- Opening Delimiter -

(** Sample values for the examples. *)
Definition t_2024_01_01 : datetime := mk_datetime 2024 1 1 0 0 0 0.
Definition t_2024_01_02_0100 : datetime := mk_datetime 2024 1 2 1 0 30 0.

Definition world0 : World :=
  mk_World t_2024_01_02_0100 (inr 7) None (fun _ => Absent)
           (fun _ _ => None) None [].

Definition bot0 : Bot := init (py "token") [111; 222; 333] t_2024_01_01.

(** What one iteration of the broadcast loop leaves in the trace: the
    delivery attempt and, when it fails, the error logged for it. *)
Definition delivery_events (w : World) (message : pystr) (pm : ParseMode)
    (silent : bool) (k : nat) (chat_id : Z) : list event :=
  SendMessage chat_id message pm silent
  :: match bot_send_message w k chat_id with
     | Some e =>
         [LoggerError (py "Failed to send message to admin "
                       ++ str_of_int chat_id ++ py ": " ++ exn_str e)]
     | None => []
     end.

Definition broadcast_events (w : World) (message : pystr) (pm : ParseMode)
    (silent : bool) (k : nat) (ids : list Z) : list event :=
  flat_map (fun p => delivery_events w message pm silent (fst p) (snd p))
           (combine (seq k (length ids)) ids).

(** The bot after [initialize]. *)
Definition bot1 : Bot := final_bot (initialize world0 bot0).

(** A transport on which the second delivery attempt fails. *)
Definition world_flaky : World :=
  mk_World t_2024_01_02_0100 (inr 7) None (fun _ => Absent)
           (fun k _ => match k with
                       | 1%nat => Some (Exn "TimedOut" (py "Timed out"))
                       | _ => None
                       end)
           None [].

(** A world whose pending traceback has 1000 characters. *)
Definition world_long_trace : World :=
  mk_World t_2024_01_02_0100 (inr 7) None (fun _ => Absent)
           (fun _ _ => None) None (repeat 120%N 1000).

(** Outcome of a handler whose last action is its reply. *)
Definition reply_outcome (w : World) : exn + unit :=
  match reply_text_raises w with
  | Some e => inl e
  | None => inr tt
  end.

(** The reply of [/logs] that shows the lines [tail]. *)
Definition render_log_lines (tail : list pystr) : pystr :=
  py "📄 *Last " ++ str_of_int (len tail) ++ py " log lines*"
  ++ [NL; NL] ++ py "```" ++ [NL] ++ join tail ++ [NL] ++ py "```".

(** The last [k] elements of a list (all of them when it has fewer). *)
Definition last_n {A} (k : nat) (l : list A) : list A :=
  skipn (length l - k) l.

Fixpoint pystr_eqb (a b : pystr) : bool :=
  match a, b with
  | [], [] => true
  | x :: a', y :: b' => (x =? y)%N && pystr_eqb a' b'
  | _, _ => false
  end.

(** A world whose default log file holds the lines [ls]. *)
Definition world_logs (ls : list pystr) : World :=
  mk_World t_2024_01_02_0100 (inr 7) None
           (fun p => if pystr_eqb p (py "./logs/bot.log")
                     then TextFile ls else Absent)
           (fun _ _ => None) None [].

Definition five_lines : list pystr :=
  [py "one" ++ [NL]; py "two" ++ [NL]; py "three" ++ [NL];
   py "four" ++ [NL]; py "five" ++ [NL]].

(** A world whose storage collaborator is unavailable. *)
Definition storage_down : exn :=
  Exn "ConnectionError" (py "storage unavailable").

Definition world_storage_down : World :=
  mk_World t_2024_01_02_0100 (inl storage_down) None (fun _ => Absent)
           (fun _ _ => None) None [].

(** An update from the admin 111, and one from a stranger. *)
Definition from_admin : Update := mk_Update 111.
Definition from_stranger : Update := mk_Update 999.
Definition no_args : Context := mk_Context [].

(* ================================================================= *)
(** ** [run] *)

(** What [self.application.run_polling()] raises while [application]
    is still [None]. *)
Definition NO_RUN_POLLING : exn :=
  Exn "AttributeError"
      (py "'NoneType' object has no attribute 'run_polling'").

(** [await self.application.run_polling()]; [polling] is what the call
    does on an application: it returns ([None]) or raises. *)
Definition run_polling (polling : option exn) : M unit :=
  b <- self ;;
  match application b with
  | None => raise NO_RUN_POLLING
  | Some _ =>
      match polling with
      | Some e => raise e
      | None => ret tt
      end
  end.

(** The world as [n] delivery attempts later: its attempt [k] is the
    attempt [n + k] of [w]. *)
Definition later (n : nat) (w : World) : World :=
  mk_World (now w) (storage_get_otp_count w) (getenv_LOG_FILE w) (fs w)
           (fun k chat_id => bot_send_message w (n + k) chat_id)
           (reply_text_raises w) (format_exc w).

Definition at_later {A} (n : nat) (m : M A) : M A :=
  fun w b => m (later n w) b.

(** [run].  The [logger.info] record leaves no event (the trace keeps
    the error records only); the handler ends with a bare [raise].
    The deliveries of the error report come after those of the start
    notice: their attempts are numbered from the length of the admin
    list on, so that the two broadcasts fail independently. *)
Definition run (polling : option exn) : M unit :=
  try_except
    (send_status_message (py "Bot started") false ;;
     run_polling polling)
    (fun e =>
       b <- self ;;
       at_later (length (admin_chat_ids b))
         (logger_error (py "Telegram bot error: " ++ exn_str e) ;;
          send_error_message e (py "Bot runtime") ;;
          raise e)).

(* ================================================================= *)
(** ** Auxiliary definitions for the properties *)

(** Reading an escaped text back: an escape character in front of a
    reserved character is dropped. *)
Fixpoint unescape (t : pystr) : pystr :=
  match t with
  | [] => []
  | x :: tl =>
      if (x =? BACKSLASH)%N then
        match tl with
        | c :: r => if reserved c then c :: unescape r
                    else x :: unescape tl
        | [] => [x]
        end
      else x :: unescape tl
  end.

(** The text [_get_uptime] returns. *)
Definition uptime_text (w : World) (b : Bot) : pystr :=
  match outcome (_get_uptime w b) with
  | inr t => t
  | inl _ => []
  end.

(** The hint sent for non-command text. *)
Definition HINT : pystr := py "ℹ️ Use /start to see available commands".

Definition is_storage_call (ev : event) : bool :=
  match ev with StorageGetOtpCount => true | _ => false end.

Definition is_file_access (ev : event) : bool :=
  match ev with PathExists _ | OpenRead _ => true | _ => false end.

Definition is_logger_error (ev : event) : bool :=
  match ev with LoggerError _ => true | _ => false end.

(** A world whose log file exists and cannot be opened. *)
Definition permission_denied : exn :=
  Exn "PermissionError" (py "[Errno 13] Permission denied").

Definition world_unreadable : World :=
  mk_World t_2024_01_02_0100 (inr 7) None
           (fun _ => Unreadable permission_denied)
           (fun _ _ => None) None [].

(** A world whose clock reads one second before [bot0] was built. *)
Definition world_set_back : World :=
  mk_World (mk_datetime 2023 12 31 23 59 59 0) (inr 7) None
           (fun _ => Absent) (fun _ _ => None) None [].

(** A log file of 250 lines. *)
Definition many_lines : list pystr :=
  map (fun k => str_of_int (Z.of_nat k) ++ [NL]) (seq 0 250).

(** A transport on which only the fifth delivery attempt fails. *)
Definition world_fifth_fails : World :=
  mk_World t_2024_01_02_0100 (inr 7) None (fun _ => Absent)
           (fun k _ => match k with
                       | 4%nat => Some (Exn "TimedOut" (py "Timed out"))
                       | _ => None
                       end)
           None [].

(** A bot that has logged in and fetched, in the year 999 and in 2024. *)
Definition bot_dated : Bot :=
  mk_Bot (py "token") [111] (Some App) t_2024_01_01 true
         (Some (mk_datetime 999 12 31 23 59 59 0))
         (Some (mk_datetime 2024 1 2 0 30 5 0)).

(* ================================================================= *)
(** * Properties *)

(* ================================================================= *)
(** ** The model on concrete inputs *)

Example py_code_points : py "❌ ok" = [10060; 32; 111; 107]%N.
Proof. reflexivity. Qed.

Example str_of_int_values :
  str_of_int 0 = py "0" /\ str_of_int 25 = py "25"
  /\ str_of_int (-3) = py "-3".
Proof. repeat split; reflexivity. Qed.

Example escape_markdown_values :
  escape_markdown (py "a_b.c!") = py "a\_b\.c\!"
  /\ escape_markdown (py "x\y") = py "x\y"
  /\ escape_markdown (py "1+1=2") = py "1\+1\=2".
Proof. repeat split; reflexivity. Qed.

- Closing Delimiter -

Work item
Lines holding "logged" in the data above: copy each of them.

Answer
    delivery attempt and, when it fails, the error logged for it. *)
(** A bot that has logged in and fetched, in the year 999 and in 2024. *)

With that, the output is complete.